Primeiro, bora definir rapidinho o que é asma? 

Asma é uma doença de vias aéreas, especialmente brônquios médios e pequenos (poupa alvéolos), caracterizada por hiper reatividade brônquica, excesso de produção de muco e espessamento/inflamação da parede dessas vias. E aqui temos um detalhe essencial: como doença de caráter inflamatório, todo esse processo é variável, ou seja, após exposições mais ou menos específicas, o paciente pode apresentar piora de sintomas, caracterizando as exacerbações, que são as chamadas crises de asma, além de manter um estado basal, que também é flutuante em intensidade de sintomas e de comprometimento obstrutivo de via aérea.

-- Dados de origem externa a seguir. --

(** * xlsx-diff: a shallow embedding of [xlsx_diff.py] and its properties

    The development follows the layout of the Python source:
    - [Py]: the fragment of Python's built-in behaviour the program relies on
      (exceptions, [str] methods, [int()], list indexing and slicing);
    - [Xml]: the part of the lxml element API that is used;
    - then one section per function of [xlsx_diff.py], under its own name.

    Python [str] values are modelled by [string]; a character is an 8-bit
    code point.  Python [int] values are modelled by [Z] (or [nat] for
    counters that start at zero and are only incremented). *)

From Stdlib Require Import ZArith Ascii String List Lia Bool Floats.
From stdpp Require Import base option list gmap strings pretty.

Local Open Scope string_scope.
Local Open Scope list_scope.
Local Open Scope Z_scope.

(* ===================================================================== *)
(** ** Python built-ins *)
(* ===================================================================== *)

Module Py.

(** The exceptions the program can raise from the operations we model. *)
Inductive exn : Type :=
| IndexError
| ValueError
| AttributeError.

(** A computation that either returns a value or raises. *)
Inductive result (A : Type) : Type :=
| Ok (a : A)
| Raise (e : exn).
Arguments Ok {A} a.
Arguments Raise {A} e.

#[export] Instance result_ret : MRet result := fun A a => Ok a.
#[export] Instance result_bind : MBind result := fun A B f m =>
  match m with
  | Ok a => f a
  | Raise e => Raise e
  end.
#[export] Instance result_fmap : FMap result := fun A B f m =>
  match m with
  | Ok a => Ok (f a)
  | Raise e => Raise e
  end.

Definition is_ok {A} (r : result A) : bool :=
  match r with Ok _ => true | Raise _ => false end.

(** [ord] and [chr] on 8-bit code points. *)
Definition ord (c : ascii) : Z := Z.of_N (N_of_ascii c).
Definition chr (n : Z) : ascii := ascii_of_N (Z.to_N n).

(** [s.startswith(p)] *)
Definition startswith (p s : string) : bool := String.prefix p s.

(** [s.replace(old, new)] for a non-empty [old]: occurrences are replaced
    from left to right and do not overlap.  [skip] counts the characters of
    the occurrence just replaced that are still to be dropped. *)
Fixpoint replace_from (skip : nat) (old new s : string) : string :=
  match s with
  | EmptyString => EmptyString
  | String c s' =>
      match skip with
      | S k => replace_from k old new s'
      | O =>
          if String.prefix old s
          then new +:+ replace_from (String.length old - 1) old new s'
          else String c (replace_from 0 old new s')
      end
  end.

Definition replace (old new s : string) : string := replace_from 0 old new s.

(** [''.join(l)] *)
Definition join (l : list string) : string := fold_right String.append "" l.

Definition isdigit (c : ascii) : bool :=
  let n := ord c in (48 <=? n) && (n <=? 57).

Definition isupper_AZ (c : ascii) : bool :=
  let n := ord c in (65 <=? n) && (n <=? 90).

(** The most decimal digits [int()] reads and [str()] writes: CPython's
    default for [sys.get_int_max_str_digits()].  A literal or a number with
    more digits raises [ValueError]. *)
Definition int_max_str_digits : Z := 4300.

(** The digits of a text; signs, underscores and white space do not
    count. *)
Definition count_digits (s : string) : Z :=
  Z.of_nat (length (List.filter isdigit (list_ascii_of_string s))).

(** [str(n)] for an integer: its decimal notation, unless that has more
    digits than the limit. *)
Definition str (n : Z) : result string :=
  let text := pretty n in
  if int_max_str_digits <? count_digits text then Raise ValueError
  else Ok text.

(** The characters [int()] skips before and after a literal: tab to
    carriage return and the space, and of the code points above 127 the
    next-line character and the no-break space. *)
Definition isspace (c : ascii) : bool :=
  let n := ord c in
  ((9 <=? n) && (n <=? 13)) || (n =? 32) || (n =? 133) || (n =? 160).

Fixpoint lstrip (s : string) : string :=
  match s with
  | EmptyString => EmptyString
  | String c s' => if isspace c then lstrip s' else s
  end.

Definition strip (s : string) : string :=
  String.rev (lstrip (String.rev (lstrip s))).

(** The digits of an [int()] literal: decimal digits, where single
    underscores may separate digits.  [after_digit] tells whether the
    previous character was a digit. *)
Fixpoint int_digits (acc : Z) (after_digit : bool) (s : string) : option Z :=
  match s with
  | EmptyString => if after_digit then Some acc else None
  | String c s' =>
      if isdigit c then int_digits (10 * acc + (ord c - 48)) true s'
      else if Ascii.eqb c "_" && after_digit then int_digits acc false s'
      else None
  end.

(** [int(s)]: surrounding white space is ignored, one sign is allowed, and
    the literal has no more digits than the limit; anything else raises
    [ValueError]. *)
Definition int (s : string) : result Z :=
  let body := strip s in
  let '(sign, digits) :=
    match body with
    | String "-" d => (-1, d)
    | String "+" d => (1, d)
    | _ => (1, body)
    end in
  match int_digits 0 false digits with
  | Some n =>
      if int_max_str_digits <? count_digits digits then Raise ValueError
      else Ok (sign * n)
  | None => Raise ValueError
  end.

(** [l[i]] for a non-negative index. *)
Definition getitem {A} (l : list A) (i : nat) : result A :=
  match l !! i with
  | Some x => Ok x
  | None => Raise IndexError
  end.

(** [l[start:stop]], with Python's treatment of negative and
    out-of-range bounds. *)
Definition clamp_index (len i : Z) : Z :=
  if i <? 0 then Z.max (i + len) 0 else Z.min i len.

Definition slice {A} (l : list A) (start stop : Z) : list A :=
  let len := Z.of_nat (length l) in
  let lo := clamp_index len start in
  let hi := clamp_index len stop in
  take (Z.to_nat (hi - lo)) (drop (Z.to_nat lo) l).

(** [l.insert(i, x)] for a non-negative index: past the end it appends. *)
Definition insert {A} (i : nat) (x : A) (l : list A) : list A :=
  take i l ++ x :: drop i l.

End Py.

Import Py.

(* ===================================================================== *)
(** ** [get_next_excel_column_name] *)
(* ===================================================================== *)

(** One iteration of the loop over [reversed(column_name)]; the state is
    [(result, carry)]. *)
Definition next_column_step (st : string * Z) (char : ascii) : string * Z :=
  let '(result, carry) := st in
  let new_char_val := ord char - ord "A" + carry in
  (String (chr (ord "A" + new_char_val `mod` 26)) result, new_char_val `div` 26).

Definition get_next_excel_column_name (column_name : string) : string :=
  let '(result, carry) :=
    fold_left next_column_step
      (rev (list_ascii_of_string column_name)) (EmptyString, 1) in
  if carry =? 0 then result else String "A" result.

(** The number a column name stands for: base 26 without a zero digit,
    A=1 ... Z=26, AA=27. *)
Definition column_number (s : string) : Z :=
  fold_left (fun acc c => 26 * acc + (ord c - 64)) (list_ascii_of_string s) 0.

Definition is_column_name (s : string) : bool :=
  forallb isupper_AZ (list_ascii_of_string s).



(** Monadic iteration for [result]: the body of a [for] loop that threads a
    state and may raise. *)
Fixpoint foldM {A S} (f : S -> A -> result S) (s : S) (l : list A) : result S :=
  match l with
  | [] => Ok s
  | x :: l' => s' ← f s x; foldM f s' l'
  end.

(** A Python [dict] with string keys, in insertion order: assigning to a key
    that is present keeps its place.  Used where the program enumerates the
    keys. *)
Module Dict.

Definition dict (V : Type) : Type := list (string * V).

Fixpoint get {V} (d : dict V) (k : string) : option V :=
  match d with
  | [] => None
  | (k', v) :: d' => if String.eqb k' k then Some v else get d' k
  end.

Ilustração de asma, assunto principal do GINA 2021
Fonte: SBPT

Esse comprometimento é dito obstrutivo porque com estímulos para contração da musculatura lisa peribrônquica, com o muco abundante e com as paredes mais espessas, as vias aéreas passam a ter muita resistência ao fluxo aéreo. 

Quer um conceito simples, mas muito útil?

Como a inspiração é um momento ativo da respiração e a expiração, em condições normais, é passiva, é justamente a expiração do ar a grande prejudicada em caso de obstrução, visto que não há, a princípio, uma “força motriz” para jogar o ar para fora, como a contração diafragmática na fase inspiratória. 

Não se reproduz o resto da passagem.